When you reach the line containing "Definition routes_known (m" in the entries below, begin reproducing lines exactly, and stop once the line containing "Decay => decay_activity s" is done.

> Data for this task:
━━━━
(** Every call the contract allows returns, and keeps the invariant. *)
Lemma exec_spec w op :
  world_inv w -> allowed w op ->
  exists s out, exec (w_sends w) op = Ok (s, out) /\ world_inv (world_after w op s out).
Proof.
  intros Hwi. pose proof (wi_inv w Hwi) as Hinv. destruct op; cbn [allowed exec]; intros Hallow.
  - unfold enqueue_unicast. rewrite take_id_spec by done. do 2 eexists. split; [done|].
    apply world_inv_admits; [done|]. exact (admit_unicast (w_sends w) _ _ u now None tunables Hinv).
  - unfold enqueue_broadcast_copy. rewrite take_id_spec by done. do 2 eexists. split; [done|].
    apply world_inv_admits; [done|]. exact (admit_unicast (w_sends w) _ _ u now (Some broadcast) tunables Hinv).
  - unfold enqueue_unrouted_unicast. rewrite take_id_spec by done. do 2 eexists. split; [done|].
    apply world_inv_admits; [done|]. exact (admit_unrouted (w_sends w) _ _ u now tunables Hinv).
  - destruct Hallow as [Hn Hs]. unfold enqueue_broadcast. rewrite take_id_spec by done. do 2 eexists. split; [done|].
    apply world_inv_admits; [done|]. exact (admit_broadcast (w_sends w) _ _ b now tunables Hinv Hs).
  - destruct (dequeue_spec (w_sends w) _ _ now Hinv) as (o & s' & -> & Ho). do 2 eexists. split; [done|].
    destruct o as [f|]; [destruct Ho as (_ & ? & ? & ?); by apply world_inv_lend|].
    destruct Ho as [-> _]. by apply (world_inv_quiet w _ []), seffect_refl.
  - destruct (transmitted_seffect (w_sends w) _ _ in_flight result now retry_delay interval Hinv) as (s' & a & -> & Hs).
    { destruct Hallow as (g & Hg & Hid & Htx).
      assert (in_flight_id in_flight ∈ loan_set (is_unicast_loan in_flight) (w_loans w)) as Hin.
      { apply elem_of_loan_set. exists g. unfold is_unicast_loan. by rewrite Htx, Hid. }
      by destruct (is_unicast_loan in_flight). }
    do 2 eexists. split; [done|]. by apply world_inv_return.
  - do 2 eexists. split; [done|]. apply (world_inv_quiet w _ []); [done|].
    unfold poll. pose proof (UnicastFacts.poll_effect (E:=E) (unicasts (w_sends w)) _ eui64 nwk now (inv_unicasts _ _ _ Hinv)) as Hp.
    destruct (Unicasts.poll _ _ _ _). by apply seffect_unicasts.
  - unfold aps_ack_received.
    destruct (UnicastFacts.ack_received_effect (E:=E) (unicasts (w_sends w)) _ ack (inv_unicasts _ _ _ Hinv)) as (m & a & -> & Ha).
    do 2 eexists. split; [done|]. apply world_inv_quiet; [done|]. by apply seffect_unicasts.
  - unfold retry_discovery.
    destruct (Unrouted.retry_discovery_spec (unrouted_unicasts (w_sends w)) destination) as (b & u & -> & Hu & Hr & _); [apply Hinv|done|].
    do 2 eexists. split; [done|]. apply (world_inv_quiet w _ []); [done|]. apply seffect_unrouted; [done..|].
    rewrite Hr. apply effect_refl, Hinv.
  - unfold fail_unrouted.
    destruct (Unrouted.fail_effect (E:=E) (unrouted_unicasts (w_sends w)) destination) as (u & a & -> & Hu & Ha); [apply Hinv|].
    do 2 eexists. split; [done|]. apply world_inv_quiet; [done|]. by apply seffect_unrouted.
  - destruct (route_seffect resolve (w_sends w) _ _ destination now tunables c Hinv) as (c' & s' & a & -> & Hs).
    do 2 eexists. split; [done|]. by apply world_inv_quiet.
  - unfold broadcast_delivered.
    destruct (BroadcastFacts.delivered_effect (E:=E) (broadcasts (w_sends w)) _ key (inv_broadcasts _ _ _ Hinv)) as (m & a & -> & Ha).
    do 2 eexists. split; [done|]. apply world_inv_quiet; [done|]. by apply seffect_broadcasts.
  - unfold drop_indirect_unicasts.
    destruct (UnicastFacts.drop_indirect_effect (E:=E) (unicasts (w_sends w)) _ eui64 nwk (inv_unicasts _ _ _ Hinv)) as (m & a & -> & Ha).
    do 2 eexists. split; [done|]. apply world_inv_quiet; [done|]. by apply seffect_unicasts.
  - destruct (cancel_seffect (w_sends w) _ _ id Hinv) as (o & s' & -> & Hs & _).
    do 2 eexists. split; [done|]. by apply world_inv_quiet.
  - destruct (tick_seffect (w_sends w) _ _ now Hinv) as (s' & a & -> & Hs).
    do 2 eexists. split; [done|]. by apply world_inv_quiet.
  - rewrite sends_abandon_spec. do 2 eexists. split; [done|]. split; cbn.
    + destruct (sends_inv_new (F:=F) (W:=W) (E:=E)) as [? ? ? Hf Ho]. split; [done..| |exact Ho]. intros id [[]|[[]|[]]]; done.
    + constructor.
    + rewrite !app_nil_r. by rewrite (wi_waiters w Hwi).
Qed.
Definition routes_known (m : FlatMap.t Z TableEntry) : Prop :=
  FlatMap.all_values (fun _ e => status e = Active -> next_hop_address e <> UNKNOWN_NEXT_HOP) m.
Definition senders_known (own : Nwk) (m : FlatMap.t (Z * Z) DiscoveryEntry) : Prop :=
  FlatMap.all_values (fun key d => key.1 <> own -> sender_address d <> UNKNOWN_NEXT_HOP) m.
Definition underway_backed (s : t) : Prop :=
  FlatMap.all_values (fun dest e => status e = DiscoveryUnderway -> discovering (discovery_table s) dest) (route_table s).

(** Every route and every neighbor a reply would be relayed to is a real address. *)
Record known (own : Nwk) (s : t) : Prop := mkKnown {
  inv_routes : routes_known (route_table s);
  inv_senders : senders_known own (discovery_table s)
}.

(** The calls of the driver on the routing layer that change it. *)
Inductive Call : Type :=
| NoteRouteError (threshold : Z)
| NoteDeliveryFailure (threshold : Z)
| ResetMtorr
| DiscoveryFails (dest : Nwk)
| Usage (dest : Nwk)
| Decay
| InvalidateVia (hop : Nwk)
| RemoveRoute (dest : Nwk)
| RestoreRoute (dest hop : Nwk) (cost : Z)
| StoreRecord (source : Nwk) (relays : list Nwk)
| RemoveRecord (dest : Nwk)
| SourceRoutedFrame (concentrator : Nwk)
| BeginDiscovery (dest : Nwk) (now : Instant) (time : Duration)
| Advertise (now : Instant) (time : Duration)
| AcceptRequest (originator : Nwk) (id : Z) (dest sender : Nwk) (cost : Z) (mto : NwkRouteRequestManyToOne) (now : Instant) (time : Duration)
| RelayedDiscovery (dest : Nwk)
| AcceptReply (originator : Nwk) (id : Z) (responder sender : Nwk) (cost : Z).

Definition run_call (own : Nwk) (s : t) (c : Call) : t :=
  match c with
  | NoteRouteError threshold => (note_route_error s threshold).2
  | NoteDeliveryFailure threshold => (note_delivery_failure s threshold).2
  | ResetMtorr => reset_mtorr_triggers s
  | DiscoveryFails dest => mark_discovery_failed s dest
  | Usage dest => record_usage s dest
  | Decay => decay_activity s
  | InvalidateVia hop => invalidate_via s hop
  | RemoveRoute dest => (remove_route s dest).2
  | RestoreRoute dest hop cost => restore_route s dest hop cost
  | StoreRecord source relays => (store_route_record s source relays).2
  | RemoveRecord dest => (remove_route_record s dest).2
  | SourceRoutedFrame concentrator => note_source_routed_frame s concentrator
  | BeginDiscovery dest now time => (begin_discovery s own dest now time).2
  | Advertise now time => (begin_many_to_one_advertisement s own now time).2
  | AcceptRequest originator id dest sender cost mto now time => (accept_route_request s originator id dest sender cost mto now time).2
  | RelayedDiscovery dest => note_relayed_discovery s dest
  | AcceptReply originator id responder sender cost => (accept_route_reply s own originator id responder sender cost).2
  end.

(** The next hops a call is given: the one of a route the host loads, and the sender of a route
    request or reply. *)
Definition hops (c : Call) : list Nwk :=
  match c with
  | RestoreRoute _ hop _ => [hop]
  | AcceptRequest _ _ _ sender _ _ _ _ => [sender]
  | AcceptReply _ _ _ sender _ => [sender]
  | _ => []
  end.

(** A node's routing layer after its driver's calls. *)
Definition run_calls (own : Nwk) (calls : list Call) : t := fold_left (run_call own) calls new.

(** The key of the next request is free once the expired discoveries are gone. *)
Definition fresh_request (own : Nwk) (now : Instant) (s : t) : Prop :=
  FlatMap.get (discovery_table (expire_discoveries s now)) (own, wrapping_add u8_max (request_sequence_number s) 1) = None.

(** What keeps the routes underway backed by a discovery: a request id is not reused while its
    discovery lives, and a relayed discovery is noted only after its request was accepted. *)
Definition timely (own : Nwk) (s : t) (c : Call) : Prop :=
  match c with
  | BeginDiscovery _ now _ | Advertise now _ => fresh_request own now s
  | RelayedDiscovery dest => discovering (discovery_table s) dest
  | _ => True
  end.

Definition step (own : Nwk) (s s' : t) : Prop :=
  exists c, s' = run_call own s c /\ (UNKNOWN_NEXT_HOP ∉ hops c) /\ timely own s c.
Definition reachable (own : Nwk) (s : t) : Prop := rtc (step own) new s.
(** The link quality is the median of the last three samples, whatever came before: one outlier
    among them never decides it (if two samples lie in a range, so does the result). *)
Lemma lqa_is_median e (history : list Z) a b c :
  Ring.push_all LINK_QUALITY_SAMPLES lqa_new (history ++ [a; b; c]) = Ok (lqas e) ->
  lqa e = Some (median3 a b c) /\
  forall lo hi, (lo <= a <= hi /\ lo <= b <= hi) \/ (lo <= a <= hi /\ lo <= c <= hi) \/ (lo <= b <= hi /\ lo <= c <= hi) ->
    lo <= median3 a b c <= hi.
Proof.
  intros Hp. split; [|unfold median3; intros; lia]. destruct samples_capacity as [Hc Hn].
  destruct (Ring.ring_keeps_last_run (0 : Z) LINK_QUALITY_SAMPLES (history ++ [a; b; c]) Hc Hn) as (r & Hr & Hwf & _ & Hperm).
  fold lqa_new in Hr. rewrite Hp in Hr. injection Hr as <-.
  assert (Ring.last_n LINK_QUALITY_SAMPLES (history ++ [a; b; c]) = [a; b; c]) as Hlast.
  { unfold Ring.last_n, LINK_QUALITY_SAMPLES. rewrite length_app. cbn [length]. by rewrite drop_app_length' by lia. }
  rewrite Hlast in Hperm. unfold lqa.
  assert (Ring.is_full LINK_QUALITY_SAMPLES (lqas e) = true) as ->.
  { apply Permutation_length in Hperm. unfold Ring.values in Hperm. rewrite length_take in Hperm. cbn [length] in Hperm.
    unfold Ring.is_full. apply Z.eqb_eq. destruct Hwf as [Hs Hcount _ _]. unfold LINK_QUALITY_SAMPLES in *. lia. }
  cbn [negb]. assert (merge_sort Z.le (Ring.values (lqas e)) = merge_sort Z.le [a; b; c]) as ->.
  { apply (StronglySorted_unique Z.le); [apply (StronglySorted_merge_sort Z.le)..|]. by rewrite !merge_sort_Permutation. }
  by rewrite sorted3.
Qed.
━━━━
> Solution for this problem:
Definition routes_known (m : FlatMap.t Z TableEntry) : Prop :=
  FlatMap.all_values (fun _ e => status e = Active -> next_hop_address e <> UNKNOWN_NEXT_HOP) m.
Definition senders_known (own : Nwk) (m : FlatMap.t (Z * Z) DiscoveryEntry) : Prop :=
  FlatMap.all_values (fun key d => key.1 <> own -> sender_address d <> UNKNOWN_NEXT_HOP) m.
Definition underway_backed (s : t) : Prop :=
  FlatMap.all_values (fun dest e => status e = DiscoveryUnderway -> discovering (discovery_table s) dest) (route_table s).

(** Every route and every neighbor a reply would be relayed to is a real address. *)
Record known (own : Nwk) (s : t) : Prop := mkKnown {
  inv_routes : routes_known (route_table s);
  inv_senders : senders_known own (discovery_table s)
}.

(** The calls of the driver on the routing layer that change it. *)
Inductive Call : Type :=
| NoteRouteError (threshold : Z)
| NoteDeliveryFailure (threshold : Z)
| ResetMtorr
| DiscoveryFails (dest : Nwk)
| Usage (dest : Nwk)
| Decay
| InvalidateVia (hop : Nwk)
| RemoveRoute (dest : Nwk)
| RestoreRoute (dest hop : Nwk) (cost : Z)
| StoreRecord (source : Nwk) (relays : list Nwk)
| RemoveRecord (dest : Nwk)
| SourceRoutedFrame (concentrator : Nwk)
| BeginDiscovery (dest : Nwk) (now : Instant) (time : Duration)
| Advertise (now : Instant) (time : Duration)
| AcceptRequest (originator : Nwk) (id : Z) (dest sender : Nwk) (cost : Z) (mto : NwkRouteRequestManyToOne) (now : Instant) (time : Duration)
| RelayedDiscovery (dest : Nwk)
| AcceptReply (originator : Nwk) (id : Z) (responder sender : Nwk) (cost : Z).

Definition run_call (own : Nwk) (s : t) (c : Call) : t :=
  match c with
  | NoteRouteError threshold => (note_route_error s threshold).2
  | NoteDeliveryFailure threshold => (note_delivery_failure s threshold).2
  | ResetMtorr => reset_mtorr_triggers s
  | DiscoveryFails dest => mark_discovery_failed s dest
  | Usage dest => record_usage s dest
  | Decay => decay_activity s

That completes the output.